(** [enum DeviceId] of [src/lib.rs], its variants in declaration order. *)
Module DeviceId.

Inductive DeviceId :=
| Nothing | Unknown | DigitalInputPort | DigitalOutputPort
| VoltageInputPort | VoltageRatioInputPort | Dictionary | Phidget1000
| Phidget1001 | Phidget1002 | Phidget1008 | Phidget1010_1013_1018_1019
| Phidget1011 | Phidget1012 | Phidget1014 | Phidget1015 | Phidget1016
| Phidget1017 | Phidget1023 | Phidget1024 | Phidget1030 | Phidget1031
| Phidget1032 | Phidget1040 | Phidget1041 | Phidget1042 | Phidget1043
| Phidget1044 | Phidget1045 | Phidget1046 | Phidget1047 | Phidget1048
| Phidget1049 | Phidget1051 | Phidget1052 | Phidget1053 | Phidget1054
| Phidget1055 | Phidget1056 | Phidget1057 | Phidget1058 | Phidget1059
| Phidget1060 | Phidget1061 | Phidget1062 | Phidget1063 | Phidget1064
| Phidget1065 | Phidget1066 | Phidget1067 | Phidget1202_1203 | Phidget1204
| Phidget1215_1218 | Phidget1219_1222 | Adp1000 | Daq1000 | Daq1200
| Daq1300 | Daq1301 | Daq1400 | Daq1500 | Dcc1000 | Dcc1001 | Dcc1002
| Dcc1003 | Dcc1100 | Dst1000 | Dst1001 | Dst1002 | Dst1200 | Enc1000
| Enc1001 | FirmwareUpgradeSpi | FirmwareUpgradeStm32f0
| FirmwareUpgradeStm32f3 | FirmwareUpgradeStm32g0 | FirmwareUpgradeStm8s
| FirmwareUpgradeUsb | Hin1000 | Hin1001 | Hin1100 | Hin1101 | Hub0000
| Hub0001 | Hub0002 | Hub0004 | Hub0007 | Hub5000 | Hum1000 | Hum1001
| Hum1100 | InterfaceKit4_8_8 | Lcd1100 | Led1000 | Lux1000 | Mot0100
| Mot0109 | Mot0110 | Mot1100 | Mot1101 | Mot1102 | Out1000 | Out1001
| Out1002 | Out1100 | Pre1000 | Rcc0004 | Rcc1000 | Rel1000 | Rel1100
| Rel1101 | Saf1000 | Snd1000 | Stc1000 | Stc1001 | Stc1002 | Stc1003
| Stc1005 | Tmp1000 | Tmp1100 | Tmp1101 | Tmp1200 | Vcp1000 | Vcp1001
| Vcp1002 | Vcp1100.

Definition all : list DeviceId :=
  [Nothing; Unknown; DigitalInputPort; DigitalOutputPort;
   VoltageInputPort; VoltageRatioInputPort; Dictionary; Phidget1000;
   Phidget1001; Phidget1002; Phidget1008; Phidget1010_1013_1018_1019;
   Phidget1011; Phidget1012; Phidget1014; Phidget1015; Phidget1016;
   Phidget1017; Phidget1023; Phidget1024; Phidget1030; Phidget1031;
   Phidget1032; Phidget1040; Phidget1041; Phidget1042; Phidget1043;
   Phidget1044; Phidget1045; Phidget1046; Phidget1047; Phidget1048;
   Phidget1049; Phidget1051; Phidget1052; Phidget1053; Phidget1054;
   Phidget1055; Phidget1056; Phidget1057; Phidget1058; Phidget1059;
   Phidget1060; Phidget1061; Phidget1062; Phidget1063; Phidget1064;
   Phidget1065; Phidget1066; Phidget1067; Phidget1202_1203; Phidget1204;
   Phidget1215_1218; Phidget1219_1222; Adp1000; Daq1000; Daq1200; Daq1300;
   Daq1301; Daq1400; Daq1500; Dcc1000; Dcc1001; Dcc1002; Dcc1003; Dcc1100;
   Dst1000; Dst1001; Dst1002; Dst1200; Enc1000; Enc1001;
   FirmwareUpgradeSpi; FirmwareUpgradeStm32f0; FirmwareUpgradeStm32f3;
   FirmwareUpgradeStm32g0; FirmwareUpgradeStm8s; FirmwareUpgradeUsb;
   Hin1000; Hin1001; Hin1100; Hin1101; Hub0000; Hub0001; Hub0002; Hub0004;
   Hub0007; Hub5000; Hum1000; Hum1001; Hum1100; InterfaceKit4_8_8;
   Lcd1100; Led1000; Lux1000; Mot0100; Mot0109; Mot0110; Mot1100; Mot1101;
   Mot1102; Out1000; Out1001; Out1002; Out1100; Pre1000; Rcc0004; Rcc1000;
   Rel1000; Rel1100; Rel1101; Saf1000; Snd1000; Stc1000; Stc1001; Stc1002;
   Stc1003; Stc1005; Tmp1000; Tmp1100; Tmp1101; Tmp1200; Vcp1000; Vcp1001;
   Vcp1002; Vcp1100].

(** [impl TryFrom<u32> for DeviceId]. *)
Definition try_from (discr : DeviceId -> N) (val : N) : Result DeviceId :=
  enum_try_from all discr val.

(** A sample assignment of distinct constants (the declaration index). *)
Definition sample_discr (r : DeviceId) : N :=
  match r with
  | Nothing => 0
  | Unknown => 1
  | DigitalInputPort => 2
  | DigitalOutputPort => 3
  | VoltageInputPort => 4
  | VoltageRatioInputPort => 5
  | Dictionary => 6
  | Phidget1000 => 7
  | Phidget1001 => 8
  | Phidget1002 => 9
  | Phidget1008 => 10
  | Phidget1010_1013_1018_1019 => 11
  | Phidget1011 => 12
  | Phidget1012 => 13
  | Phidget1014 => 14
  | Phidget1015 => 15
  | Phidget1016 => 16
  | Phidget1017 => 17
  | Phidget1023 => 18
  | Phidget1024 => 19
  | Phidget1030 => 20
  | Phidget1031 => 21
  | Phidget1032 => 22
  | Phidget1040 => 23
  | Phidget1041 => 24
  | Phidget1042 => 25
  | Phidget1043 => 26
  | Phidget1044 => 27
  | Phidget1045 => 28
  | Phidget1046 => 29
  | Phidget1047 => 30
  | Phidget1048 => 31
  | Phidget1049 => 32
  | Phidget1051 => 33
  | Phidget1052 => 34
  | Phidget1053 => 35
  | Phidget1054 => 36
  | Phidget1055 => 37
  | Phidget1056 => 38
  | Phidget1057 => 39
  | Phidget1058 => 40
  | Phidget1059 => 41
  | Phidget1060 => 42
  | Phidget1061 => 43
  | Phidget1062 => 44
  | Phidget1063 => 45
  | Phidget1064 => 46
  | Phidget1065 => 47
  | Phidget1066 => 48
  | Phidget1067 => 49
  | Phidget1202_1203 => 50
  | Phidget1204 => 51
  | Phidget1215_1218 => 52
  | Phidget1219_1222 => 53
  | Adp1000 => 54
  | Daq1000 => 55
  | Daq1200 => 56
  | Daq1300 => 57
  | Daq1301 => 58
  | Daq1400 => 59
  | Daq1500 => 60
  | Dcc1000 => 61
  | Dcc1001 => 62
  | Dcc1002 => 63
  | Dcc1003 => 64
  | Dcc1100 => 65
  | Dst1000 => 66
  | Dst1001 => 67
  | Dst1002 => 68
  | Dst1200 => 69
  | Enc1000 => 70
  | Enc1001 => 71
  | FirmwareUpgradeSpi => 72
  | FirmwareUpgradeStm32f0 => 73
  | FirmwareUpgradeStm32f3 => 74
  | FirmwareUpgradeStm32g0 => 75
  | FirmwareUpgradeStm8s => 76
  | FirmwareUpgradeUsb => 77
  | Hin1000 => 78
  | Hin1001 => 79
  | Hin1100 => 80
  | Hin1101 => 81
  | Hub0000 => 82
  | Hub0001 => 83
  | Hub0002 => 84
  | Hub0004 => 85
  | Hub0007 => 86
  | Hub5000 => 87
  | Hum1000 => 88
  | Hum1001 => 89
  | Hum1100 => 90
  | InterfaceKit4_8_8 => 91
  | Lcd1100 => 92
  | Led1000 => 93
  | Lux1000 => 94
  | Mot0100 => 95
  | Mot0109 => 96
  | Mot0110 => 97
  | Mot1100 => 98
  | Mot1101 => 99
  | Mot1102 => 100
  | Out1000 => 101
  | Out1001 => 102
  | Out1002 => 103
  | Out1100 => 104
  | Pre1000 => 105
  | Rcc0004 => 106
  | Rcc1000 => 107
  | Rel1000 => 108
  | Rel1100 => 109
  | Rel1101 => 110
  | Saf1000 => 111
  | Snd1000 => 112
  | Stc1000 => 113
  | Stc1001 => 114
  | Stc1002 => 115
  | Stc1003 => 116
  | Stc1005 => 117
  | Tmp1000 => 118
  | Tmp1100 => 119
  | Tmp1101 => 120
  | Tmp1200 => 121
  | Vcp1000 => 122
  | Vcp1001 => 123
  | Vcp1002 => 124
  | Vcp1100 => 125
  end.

━━━

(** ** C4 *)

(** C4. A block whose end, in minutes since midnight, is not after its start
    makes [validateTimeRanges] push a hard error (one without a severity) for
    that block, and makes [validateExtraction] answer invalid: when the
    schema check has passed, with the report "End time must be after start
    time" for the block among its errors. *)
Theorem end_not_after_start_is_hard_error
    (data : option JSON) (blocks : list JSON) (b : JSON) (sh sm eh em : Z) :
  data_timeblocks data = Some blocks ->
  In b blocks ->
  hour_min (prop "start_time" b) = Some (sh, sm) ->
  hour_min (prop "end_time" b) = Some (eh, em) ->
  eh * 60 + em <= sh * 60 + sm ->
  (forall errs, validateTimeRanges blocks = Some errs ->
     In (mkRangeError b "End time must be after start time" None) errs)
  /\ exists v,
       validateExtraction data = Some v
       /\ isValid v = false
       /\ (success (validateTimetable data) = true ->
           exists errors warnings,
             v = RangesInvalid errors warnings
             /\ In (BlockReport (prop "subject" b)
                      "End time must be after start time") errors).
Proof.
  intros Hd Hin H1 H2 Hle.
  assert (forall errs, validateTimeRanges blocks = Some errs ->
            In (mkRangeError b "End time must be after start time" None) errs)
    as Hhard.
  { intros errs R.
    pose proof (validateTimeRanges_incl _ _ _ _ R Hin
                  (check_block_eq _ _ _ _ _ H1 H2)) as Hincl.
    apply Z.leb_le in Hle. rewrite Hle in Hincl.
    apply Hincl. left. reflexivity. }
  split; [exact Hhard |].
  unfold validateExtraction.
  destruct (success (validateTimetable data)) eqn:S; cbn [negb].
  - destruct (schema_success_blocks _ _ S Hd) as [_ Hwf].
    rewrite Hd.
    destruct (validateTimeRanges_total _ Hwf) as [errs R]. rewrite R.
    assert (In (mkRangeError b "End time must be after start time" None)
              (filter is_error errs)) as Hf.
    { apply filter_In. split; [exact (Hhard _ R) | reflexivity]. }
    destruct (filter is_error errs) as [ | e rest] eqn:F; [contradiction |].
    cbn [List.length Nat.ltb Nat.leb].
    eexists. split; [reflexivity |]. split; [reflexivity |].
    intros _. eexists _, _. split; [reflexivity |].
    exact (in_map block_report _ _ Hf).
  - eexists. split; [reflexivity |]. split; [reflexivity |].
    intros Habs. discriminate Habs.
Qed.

━━━

EXERCISE REQUIREMENTS:
The expected output is exactly the lines of the listing above between the line holding "Phidget1010_1013_1018_1019 => 11" and the line holding "Phidget1055 => 37", inclusive.

TASK SOLUTION:
  | Phidget1010_1013_1018_1019 => 11
  | Phidget1011 => 12
  | Phidget1012 => 13
  | Phidget1014 => 14
  | Phidget1015 => 15
  | Phidget1016 => 16
  | Phidget1017 => 17
  | Phidget1023 => 18
  | Phidget1024 => 19
  | Phidget1030 => 20
  | Phidget1031 => 21
  | Phidget1032 => 22
  | Phidget1040 => 23
  | Phidget1041 => 24
  | Phidget1042 => 25
  | Phidget1043 => 26
  | Phidget1044 => 27
  | Phidget1045 => 28
  | Phidget1046 => 29
  | Phidget1047 => 30
  | Phidget1048 => 31
  | Phidget1049 => 32
  | Phidget1051 => 33
  | Phidget1052 => 34
  | Phidget1053 => 35
  | Phidget1054 => 36
  | Phidget1055 => 37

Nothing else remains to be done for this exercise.